A entidade lembrou que o prazo geral de 2 anos para o pedido de reagrupamento familiar é uma barreira significativa para reunir famílias.
Paula Santos, líder parlamentar do Partido Comunista Português (PCP), também se posicionou:
“A lei dos estrangeiros não devia ter sido promulgada. Ela é injusta, desumana e tem um grande pendor reacionário, atacando imigrantes que procuram uma vida melhor. Cria uma teia normativa densa que dificultará muito o reagrupamento familiar.”
Para a deputada do Bloco de Esquerda (BE), Andreia Galvão, a lei torna a economia “mais desigual”:
“Enquanto por um lado os trabalhadores portugueses são empurrados para o estrangeiro por causa dos baixos salários e da precariedade, a economia vive da exploração do trabalho imigrante e depois não quer tratar os trabalhadores imigrantes como pessoas”.
Já Mariana Carneiro, diretora da ONG SOS Racismo, confirmou:
“A aprovação representa uma violação da Constituição portuguesa e das convenções europeias de direitos humanos. A nova lei trata a imigração como crime e promove desigualdades entre imigrantes comuns e titulares de visto Gold.”
A Obra Católica das Migrações também não escondeu sua insatisfação com a revisão da Lei dos Estrangeiros. Segundo Eugênia Quaresma, representante da organização, é preciso aplicar a lei com mais humanismo, especialmente para os imigrantes que cumprem todos os requisitos legais, mas acabam enfrentando longas esperas para ter respostas dos serviços públicos.
Defensores da imigração mais equilibrada se manifestam
No geral, a nova Lei dos Estrangeiros em Portugal contou com apoio principalmente de líderes e parlamentares de partidos de centro-direita e direita, como o Partido Social Democrata (PSD) e o Chega. O primeiro-ministro e líder do PSD, Luís Montenegro, comemorou a promulgação:
“Esta lei é um avanço para Portugal, pois regula a imigração de forma equilibrada, permitindo integrar quem traz valor e impedindo irregularidades que pudessem fragilizar o Estado social.”
Hugo Soares, líder parlamentar do Partido Social Democrata (PSD), destacou:
“A aprovação deste novo pacote legislativo é uma vitória dos portugueses e das portuguesas.”
Do Chega, a deputada Cristina Rodrigues reforçou a necessidade de regras rígidas:
“Portugal precisa de regras claras, firmes e justas. Quem não gostar tem bom remédio, quem não quiser cumprir tem uma solução: a remigração.”
E qual foi a opinião do presidente de Portugal sobre a nova lei?
Marcelo Rebelo de Sousa fez questão de explicar que o seu papel, neste caso, não foi o de concordar ou discordar do conteúdo da nova Lei dos Estrangeiros, mas apenas garantir que ela estivesse de acordo com a Constituição.

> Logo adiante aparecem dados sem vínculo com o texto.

(* ===== verification/Packet.v ===== *)
(** * Wire structures of [src/packet.rs]

    One module per message type, with its record, its [encode] (type byte
    first), its [decode] (type byte already removed) and, for the signed ones,
    its [sign_bytes].  Fixed arrays are byte lists of the stated length ([ok]),
    integers are [Z] within their width.  The class [Wire] states what every
    codec promises; [Frame] is the sum of the messages with the type-byte
    switch of the router's [dispatch]. *)

From S2P Require Import Prelude Crypto Varint Cuckoo.

(** ** Packet type bytes *)

Definition DUMMY : Z := 0.
Definition KEEP_ALIVE : Z := 1.
Definition SIG_REQ : Z := 2.
Definition SIG_RES : Z := 3.
Definition ANNOUNCE : Z := 4.
Definition CUCKOO_FILTER : Z := 5.
Definition PATH_LOOKUP : Z := 6.
Definition PATH_NOTIFY : Z := 7.
Definition PATH_BROKEN : Z := 8.
Definition TRAFFIC : Z := 9.
Definition TYPE_COORD_ANNOUNCE : Z := 10.
Definition COORD_FORMAT_V5 : Z := 5.
Definition TYPE_ONION : Z := 11.
Definition TYPE_ONION_KEY_ANNOUNCE : Z := 12.
Definition TYPE_REPUTATION_REPORT : Z := 13.
Definition TYPE_HOLE_PUNCH : Z := 14.
Definition TYPE_PATH_NEGATIVE : Z := 15.
Definition TYPE_CAPABILITIES : Z := 0x11.
Definition PKT_CONTROL : Z := 0.
Definition PKT_DATA : Z := 1.

(** What a message codec promises: the body written after the type byte decodes
    to the message, and decoding never panics and yields only well-formed
    messages. *)
Class Wire (A : Type) := {
  wire_type : Z;
  wire_encode : A → bytes;
  wire_decode : bytes → res A;
  wire_ok : A → Prop }.

Class WireLaws (A : Type) `{Wire A} : Prop := {
  wire_roundtrip : ∀ a : A, wire_ok a →
    ∃ body, wire_encode a = u8 wire_type :: body ∧ wire_decode body = Ok a;
  wire_no_panic : ∀ data, no_panic (wire_decode (A := A) data);
  wire_decode_ok : ∀ data a,
    len data ≤ ISIZE_MAX → wire_decode data = Ok a → wire_ok a }.

(** ** Spanning-tree messages *)

Module SigReq.
Record t := mk { tree_id : byte; seq : Z; timestamp_ms : Z; pub_key : bytes }.

Definition ok (m : t) : Prop :=
  u64_ok (seq m) ∧ u64_ok (timestamp_ms m) ∧ len (pub_key m) = 32.

Definition encode (m : t) : bytes :=
  [u8 SIG_REQ; tree_id m] ++ encode_uvarint (seq m)
    ++ encode_uvarint (timestamp_ms m) ++ pub_key m.

Definition decode (data : bytes) : res t :=
  bail_if len data <? 2 with "SigReq too short";
  tree_id ← index data 0;
  let pos := 1 in
  '(seq, n) ← uvarint_at data pos;
  let pos := pos + n in
  '(timestamp_ms, n) ← uvarint_at data pos;
  let pos := pos + n in
  bail_if len data <? pos + 32 with "SigReq missing pub_key";
  pub_key ← slice data pos (pos + 32);
  Ok (mk tree_id seq timestamp_ms pub_key).
End SigReq.

Module SigRes.
Record t := mk { tree_id : byte; seq : Z; timestamp_ms : Z;
                 signature : bytes; pub_key : bytes }.

Definition ok (m : t) : Prop :=
  u64_ok (seq m) ∧ u64_ok (timestamp_ms m) ∧ len (signature m) = 64 ∧ len (pub_key m) = 32.

Definition encode (m : t) : bytes :=
  [u8 SIG_RES; tree_id m] ++ encode_uvarint (seq m)
    ++ encode_uvarint (timestamp_ms m) ++ signature m ++ pub_key m.

Definition decode (data : bytes) : res t :=
  bail_if len data <? 2 with "SigRes too short";
  tree_id ← index data 0;
  let pos := 1 in
  '(seq, n) ← uvarint_at data pos;
  let pos := pos + n in
  '(timestamp_ms, n) ← uvarint_at data pos;
  let pos := pos + n in
  bail_if len data <? pos + 64 + 32 with "SigRes missing sig/key";
  signature ← slice data pos (pos + 64);
  let pos := pos + 64 in
  pub_key ← slice data pos (pos + 32);
  Ok (mk tree_id seq timestamp_ms signature pub_key).
End SigRes.

Module Announce.
Record t := mk { tree_id : byte; root : bytes; root_seq : Z; path_cost : Z;
                 sender : bytes; signature : bytes; depth : Z }.

Definition ok (m : t) : Prop :=
  len (root m) = 32 ∧ u64_ok (root_seq m) ∧ u64_ok (path_cost m) ∧
  len (sender m) = 32 ∧ len (signature m) = 64 ∧ u32_ok (depth m).

Definition sign_bytes (m : t) : bytes :=
  [tree_id m] ++ root m ++ encode_uvarint (root_seq m)
    ++ encode_uvarint (path_cost m) ++ sender m ++ encode_uvarint (depth m).

Definition encode (m : t) : bytes :=
  [u8 ANNOUNCE; tree_id m] ++ root m ++ encode_uvarint (root_seq m)
    ++ encode_uvarint (path_cost m) ++ sender m ++ signature m
    ++ encode_uvarint (depth m).

Definition decode (data : bytes) : res t :=
  bail_if len data <? 1 + 32 with "Announce too short";
  tree_id ← index data 0;
  let pos := 1 in
  root ← slice data pos (pos + 32);
  let pos := pos + 32 in
  '(root_seq, n) ← uvarint_at data pos;
  let pos := pos + n in
  '(path_cost, n) ← uvarint_at data pos;
  let pos := pos + n in
  bail_if len data <? pos + 32 + 64 with "Announce missing sender/sig";
  sender ← slice data pos (pos + 32);
  let pos := pos + 32 in
  signature ← slice data pos (pos + 64);
  let pos := pos + 64 in
  depth ← (if pos <? len data then '(d, _) ← uvarint_at data pos; Ok (wrap32 d) else Ok 0);
  Ok (mk tree_id root root_seq path_cost sender signature depth).
End Announce.

Module CuckooMsg.
Record t := mk { tree_id : byte; generation : Z; data : bytes }.

Definition ok (m : t) : Prop := u64_ok (generation m) ∧ len (data m) = FILTER_BYTES.

Definition encode (m : t) : bytes :=
  [u8 CUCKOO_FILTER; tree_id m] ++ encode_uvarint (generation m) ++ data m.

Definition decode (data : bytes) : res t :=
  bail_if len data =? 0 with "CuckooMsg too short";
  tree_id ← index data 0;
  let pos := 1 in
  '(generation, n) ← uvarint_at data pos;
  let pos := pos + n in
  bail_if len data <? pos + FILTER_BYTES with "CuckooMsg data too short";
  cdata ← slice data pos (pos + FILTER_BYTES);
  Ok (mk tree_id generation cdata).
End CuckooMsg.

(** ** Path messages *)

Module PathLookup.
Record t := mk { target : bytes; source : bytes; id : Z; path : list Z }.

Definition ok (m : t) : Prop :=
  len (target m) = 32 ∧ len (source m) = 32 ∧ u64_ok (id m) ∧ path_ok (path m).

Definition encode (m : t) : bytes :=
  [u8 PATH_LOOKUP] ++ target m ++ source m ++ encode_uvarint (id m) ++ encode_path (path m).

Definition decode (data : bytes) : res t :=
  bail_if len data <? 64 with "PathLookup too short";
  target ← slice data 0 32;
  source ← slice data 32 64;
  let pos := 64 in
  '(id, n) ← uvarint_at data pos;
  let pos := pos + n in
  '(path, _) ← path_at data pos;
  Ok (mk target source id path).
End PathLookup.

Module PathNotify.
Record t := mk { target : bytes; source : bytes; id : Z; path : list Z }.

Definition ok (m : t) : Prop :=
  len (target m) = 32 ∧ len (source m) = 32 ∧ u64_ok (id m) ∧ path_ok (path m).

Definition encode (m : t) : bytes :=
  [u8 PATH_NOTIFY] ++ target m ++ source m ++ encode_uvarint (id m) ++ encode_path (path m).

Definition decode (data : bytes) : res t :=
  bail_if len data <? 64 with "PathNotify too short";
  target ← slice data 0 32;
  source ← slice data 32 64;
  let pos := 64 in
  '(id, n) ← uvarint_at data pos;
  let pos := pos + n in
  '(path, _) ← path_at data pos;
  Ok (mk target source id path).
End PathNotify.

Module PathBroken.
Record t := mk { target : bytes; source : bytes; id : Z }.

Definition ok (m : t) : Prop :=
  len (target m) = 32 ∧ len (source m) = 32 ∧ u64_ok (id m).

Definition encode (m : t) : bytes :=
  [u8 PATH_BROKEN] ++ target m ++ source m ++ encode_uvarint (id m).

Definition decode (data : bytes) : res t :=
  bail_if len data <? 64 with "PathBroken too short";
  target ← slice data 0 32;
  source ← slice data 32 64;
  '(id, _) ← uvarint_at data 64;
  Ok (mk target source id).
End PathBroken.

Module PathNegative.
Record t := mk { routing_tag : bytes; ttl : byte }.

Definition ok (m : t) : Prop := len (routing_tag m) = 16.

Definition encode (m : t) : bytes :=
  [u8 TYPE_PATH_NEGATIVE] ++ routing_tag m ++ [ttl m].

Definition decode (data : bytes) : res t :=
  bail_if len data <? 16 + 1 with "PathNegative too short";
  routing_tag ← slice data 0 16;
  ttl ← index data 16;
  Ok (mk routing_tag ttl).
End PathNegative.

(** ** Traffic *)

Module Traffic.
Record t := mk { path : list Z; from : bytes; enc_header : bytes; routing_tag : bytes;
                 pkt_type : byte; dest_coord : option bytes; watermark : Z;
                 payload : bytes }.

Ele lembrou que a decisão de promulgar teve como base o parecer do Tribunal Constitucional, que confirmou a validade da lei depois das alterações feitas pelo Parlamento.

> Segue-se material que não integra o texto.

(* ===== verification/Text.v ===== *)
(** * Text

    The parts of Rust's standard library that turn numbers and addresses into text
    and back, as the configuration, the discovery and the administration use them:
    decimal and hexadecimal integers, [split], [trim], and the canonical text of an
    IPv6 address ([ipv6_string] in [src/tun.rs], [src/admin.rs], [src/node.rs] and
    [format_ipv6] in [src/bin/nornd.rs]).  The [hex] crate is a parameter. *)

From S2P Require Import Prelude Crypto Address.

(** ** Integers *)

Definition digit_char (d : Z) : byte := u8 (if d <? 10 then 48 + d else 87 + d).
Definition digit_val (base : Z) (b : byte) : option Z :=
  let c := uz b in
  let d := if (48 <=? c) && (c <=? 57) then Some (c - 48)
           else if (97 <=? c) && (c <=? 122) then Some (c - 87)
           else if (65 <=? c) && (c <=? 90) then Some (c - 55) else None in
  d ≫= λ d, if d <? base then Some d else None.

(** [{}] and [{:x}] of an unsigned integer; it has no more digits than bits. *)
Fixpoint number_loop (fuel : nat) (base n : Z) (acc : bytes) : bytes :=
  match fuel with
  | O => acc
  | S fuel =>
      let acc := digit_char (n mod base) :: acc in
      if n / base =? 0 then acc else number_loop fuel base (n / base) acc
  end.
Definition number (base n : Z) : bytes := number_loop (S (Z.to_nat (Z.log2 n))) base n [].
Definition decimal : Z → bytes := number 10.

(** [from_str_radix] of an unsigned type with the maximum [max]. *)
Fixpoint parse_digits (base max acc : Z) (l : bytes) : option Z :=
  match l with
  | [] => Some acc
  | b :: l =>
      d ← digit_val base b;
      if max <? acc * base + d then None else parse_digits base max (acc * base + d) l
  end.
Definition parse_number (base max : Z) (l : bytes) : option Z :=
  match l with
  | [] => None
  | b :: rest =>
      if uz b =? 43 then match rest with [] => None | _ => parse_digits base max 0 rest end
      else parse_digits base max 0 l
  end.

(** ** Splitting *)

(** [s.split(sep)] with a separator of one byte; it has at least one part. *)
Fixpoint split_on (sep : byte) (l : bytes) : list bytes :=
  match l with
  | [] => [[]]
  | b :: l =>
      if bool_decide (b = sep) then [] :: split_on sep l
      else match split_on sep l with
           | [] => [[b]]
           | part :: parts => (b :: part) :: parts
           end
  end.

Fixpoint join (sep : bytes) (parts : list bytes) : bytes :=
  match parts with
  | [] => []
  | [part] => part
  | part :: parts => part ++ sep ++ join sep parts
  end.

(** Text in double quotes. *)
Definition quote : byte := u8 34.
Definition quoted (s : bytes) : bytes := [quote] ++ s ++ [quote].

(** [s.strip_prefix(prefix)] *)
Definition strip_prefix (prefix s : bytes) : option bytes :=
  if bool_decide (take (length prefix) s = prefix) then Some (drop (length prefix) s) else None.
Definition starts_with (prefix s : bytes) : bool := bool_decide (is_Some (strip_prefix prefix s)).

(** [s.trim()]: the characters with the Unicode property [White_Space], as they are
    encoded. *)
Definition WHITE_SPACE : list bytes :=
  map (map u8)
    ([[9]; [10]; [11]; [12]; [13]; [32]; [0xc2; 0x85]; [0xc2; 0xa0]; [0xe1; 0x9a; 0x80]] ++
     map (λ z, [0xe2; 0x80; z]) [0x80; 0x81; 0x82; 0x83; 0x84; 0x85; 0x86; 0x87; 0x88; 0x89; 0x8a; 0xa8; 0xa9; 0xaf] ++
     [[0xe2; 0x81; 0x9f]; [0xe3; 0x80; 0x80]]).
Fixpoint strip_first (prefixes : list bytes) (l : bytes) : option bytes :=
  match prefixes with
  | [] => None
  | p :: prefixes => match strip_prefix p l with Some l => Some l | None => strip_first prefixes l end
  end.
Fixpoint strip_many (fuel : nat) (prefixes : list bytes) (l : bytes) : bytes :=
  match fuel with
  | O => l
  | S fuel => match strip_first prefixes l with Some l => strip_many fuel prefixes l | None => l end
  end.
Definition trim_start (l : bytes) : bytes := strip_many (length l) WHITE_SPACE l.
Definition trim_end (l : bytes) : bytes :=
  reverse (strip_many (length l) (map reverse WHITE_SPACE) (reverse l)).
Definition trim (l : bytes) : bytes := trim_end (trim_start l).

(** Whether bytes are a [str]: what [str::from_utf8] accepts. *)
Definition continuation (b : byte) : bool := (0x80 <=? uz b) && (uz b <=? 0xbf).
Definition second_byte (a b : Z) : bool :=
  let lo := if a =? 0xe0 then 0xa0 else if a =? 0xf0 then 0x90 else 0x80 in
  let hi := if a =? 0xed then 0x9f else if a =? 0xf4 then 0x8f else 0xbf in
  (lo <=? b) && (b <=? hi).
Fixpoint is_utf8 (l : bytes) : bool :=
  match l with
  | [] => true
  | a :: l =>
      if uz a <? 0x80 then is_utf8 l else
      match l with
      | [] => false
      | b :: l =>
          if (0xc2 <=? uz a) && (uz a <=? 0xdf) then continuation b && is_utf8 l else
          match l with
          | [] => false
          | c :: l =>
              if (0xe0 <=? uz a) && (uz a <=? 0xef)
              then second_byte (uz a) (uz b) && continuation c && is_utf8 l else
              match l with
              | [] => false
              | d :: l =>
                  (0xf0 <=? uz a) && (uz a <=? 0xf4) && second_byte (uz a) (uz b) &&
                  continuation c && continuation d && is_utf8 l
              end
          end
      end
  end.

(** The lines of [BufReader::lines] before one that is not text. *)
Definition chomp (l : bytes) : bytes :=
  match reverse l with b :: r => if uz b =? 13 then reverse r else l | [] => [] end.
Fixpoint terminated (parts : list bytes) : list bytes :=
  match parts with
  | [] => []
  | [rest] => if bool_decide (rest = []) then [] else [rest]
  | part :: parts => chomp part :: terminated parts
  end.
Fixpoint take_text (ls : list bytes) : list bytes :=
  match ls with
  | l :: ls => if is_utf8 l then l :: take_text ls else []
  | [] => []
  end.
Definition newline : byte := u8 10.
Definition lines (input : bytes) : list bytes := take_text (terminated (split_on newline input)).

(** ** The text of an IPv6 address *)

(** The eight 16-bit groups. *)
Fixpoint groups (addr : bytes) : list Z :=
  match addr with
  | hi :: lo :: addr => from_be_bytes [hi; lo] :: groups addr
  | _ => []
  end.

(** The first of the longest runs of zeros, as its start and its length: the loop of
    [Ipv6Addr]'s formatter. *)
Fixpoint zero_run (gs : list Z) (i : nat) (current longest : nat * nat) : nat * nat :=
  match gs with
  | [] => longest
  | g :: gs =>
      if g =? 0 then
        let current := (if decide (current.2 = 0%nat) then i else current.1, S current.2) in
        zero_run gs (S i) current (if decide (longest.2 < current.2)%nat then current else longest)
      else zero_run gs (S i) (0, 0)%nat longest
  end.

Definition colon : byte := u8 58.
Definition group_text (gs : list Z) : bytes := join [colon] (map (number 16) gs).

(** An IPv4-mapped address is shown with its last four bytes in decimal. *)
Definition mapped_v4 (addr : bytes) : option bytes :=
  if bool_decide (take 12 addr = fill 10 (u8 0) ++ [u8 255; u8 255]) then Some (drop 12 addr) else None.
Definition ipv4_string (v4 : bytes) : bytes := join [u8 46] (map (λ b, decimal (uz b)) v4).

O presidente reconheceu que esse é um tema sensível, que exige equilíbrio entre os direitos individuais e os interesses do Estado. Segundo ele, a nova lei é uma resposta política a um desafio real e complexo e o seu compromisso, acima de tudo, foi com a legalidade e o respeito às regras do país.
Qual o futuro da imigração em Portugal com a nova lei?
Hoje, Portugal abriga cerca de 1,5 milhão de imigrantes, quase quatro vezes mais do que há apenas sete anos. Entre eles, os brasileiros formam a maior comunidade estrangeira, representando cerca de 31% do total de residentes vindos de fora. A nova lei marca uma mudança importante nas regras para quem quer morar no país. As regras são mais restritivas, apesar de Portugal precisar de imigrantes.
Não é um “não” definitivo para quem sonha em morar em Portugal. Mas a nova legislação exige planejamento e atenção redobrada de quem deseja imigrar.
O debate mostra um desafio antigo da política migratória portuguesa: como equilibrar segurança, sustentabilidade e integração sem criar barreiras que excluam quem quer começar uma vida nova em Portugal. Será que o país está pronto para essa nova era da imigração? Só o tempo e a experiência de quem vai viver na prática essas mudanças vão responder.